Oui. J’étais à Paris le 12 décembre 2019, quand Roures est arrivé avec sa courre, pour nous présenter l’arrivée de Téléfoot et Médiapro. Je découvrais. Je me dis à un moment, qu’il n’y a aucune garantie bancaires sur les sommes annoncées. Je ne voyais pas ça d’un mauvais œil, mais je n’étais pas inquiet non plus. J’étais plutôt dubitatif. Quelques mois plus tard, il est arrivé ce qui est arrivé, l’histoire on la connait.
Heureusement, au VAFC on a plusieurs cordes à notre arc, et à l’inverse d’autres clubs, nous n’avons pas licencié. Cette affaire vient entacher le football français. C’est un échec cuisant. La DNCG a joué d’une certaine souplesse.

Merci Stefan pour cette interview, vous voulez rajouter un dernier mot ?

On a un projet innovant au District Escaut de délocalisation. Le 10 mars on voit la CAPH sur un éventuel déménagement sur plusieurs sites potentiels. Il faut encore qu’on chiffre. J’espère y être en 2024, voire même avant. Les formations se feraient là bas. L’environnement touristique et historique y est parfait. On pourrait y faire des réunions de travail avec des entreprises. C’est novateur, on va y mélanger la culture, le sport, le travail.

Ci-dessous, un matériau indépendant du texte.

Example property_order_samples :
  collect_properties
    [("properties[b]", "1"); ("properties[10]", "2"); ("properties[2]", "3");
     ("properties[__proto__]", "4"); ("properties[b]", "5");
     ("properties[a]", "6"); ("properties[07]", "7")]
  = [("2", "3"); ("10", "2"); ("b", "5"); ("a", "6"); ("07", "7")].
Proof. reflexivity. Qed.

(** X19. The properties sent with an added item are read off the form:
    fields whose name does not start with "properties[" contribute
    nothing; a field named "properties[N]", for a name N without a closing
    bracket and other than "__proto__", sets the property N, the last such
    field winning; the field "properties[__proto__]" sets nothing; and no
    property name occurs twice in what is sent. *)
Theorem form_properties :
  forall fd : list (string * string),
    NoDup (map fst (collect_properties fd))
    /\ (forall k v,
          Str.startsWith "properties[" k = false ->
          collect_properties (fd ++ [(k, v)]) = collect_properties fd)
    /\ (forall name v,
          has_char "]" name = false ->
          name <> "__proto__" ->
          obj_get name
            (collect_properties (fd ++ [("properties[" ++ name ++ "]", v)]))
          = Some v)
    /\ (forall v,
          collect_properties (fd ++ [("properties[__proto__]", v)])
          = collect_properties fd)
    /\ ((forall k v, In (k, v) fd -> Str.startsWith "properties[" k = false)
        -> collect_properties fd = []).
Proof.
  intros fd. repeat split.
  - induction fd as [|[k v] fd IH] using rev_ind; [constructor|].
    rewrite collect_properties_snoc.
    destruct (Str.startsWith "properties[" k); [|exact IH].
    now apply obj_set_NoDup.
  - intros k v H. now rewrite collect_properties_snoc, H.
  - intros name v H Hp. rewrite collect_properties_snoc.
    destruct (property_key name H) as [Hs Hk]. rewrite Hs, Hk.
    now apply obj_get_set.
  - intros v. rewrite collect_properties_snoc. reflexivity.
  - induction fd as [|[k v] fd IH] using rev_ind; [reflexivity|].
    intros H. rewrite collect_properties_snoc.
    rewrite (H k v) by (apply in_or_app; right; now left).
    apply IH. intros k' v' Hin. apply (H k' v'). apply in_or_app. now left.
Qed.

Lemma form_properties_witness :
  obj_get "Engraving"
    (collect_properties
       ([("id", "40912345"); ("properties[Engraving]", "AB")]
        ++ [("properties[Engraving]", "CD")])) = Some "CD"
  /\ collect_properties [("id", "40912345"); ("quantity", "2")] = [].
Proof.
  split.
  - exact (proj1 (proj2 (proj2
             (form_properties
                [("id", "40912345"); ("properties[Engraving]", "AB")])))
             "Engraving" "CD" eq_refl ltac:(discriminate)).
  - apply (proj2 (proj2 (proj2 (proj2
             (form_properties [("id", "40912345"); ("quantity", "2")]))))).
    intros k v [H|[H|[]]]; inversion H; reflexivity.
Defined.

Il y a une phrase que j’adore dire, mais elle résume tout. Je n’ai qu’une vie pour plusieurs envies. On rencontre de belles personnes dans le milieu, je suis accessible et simple. Il m’arrive de me tromper. J’essaye d’avoir une ouverture d’esprit sans avoir une fracture du crane. Donner plus à l’autre qu’à soi même c’est mon combat, dans le foot comme dans la vie.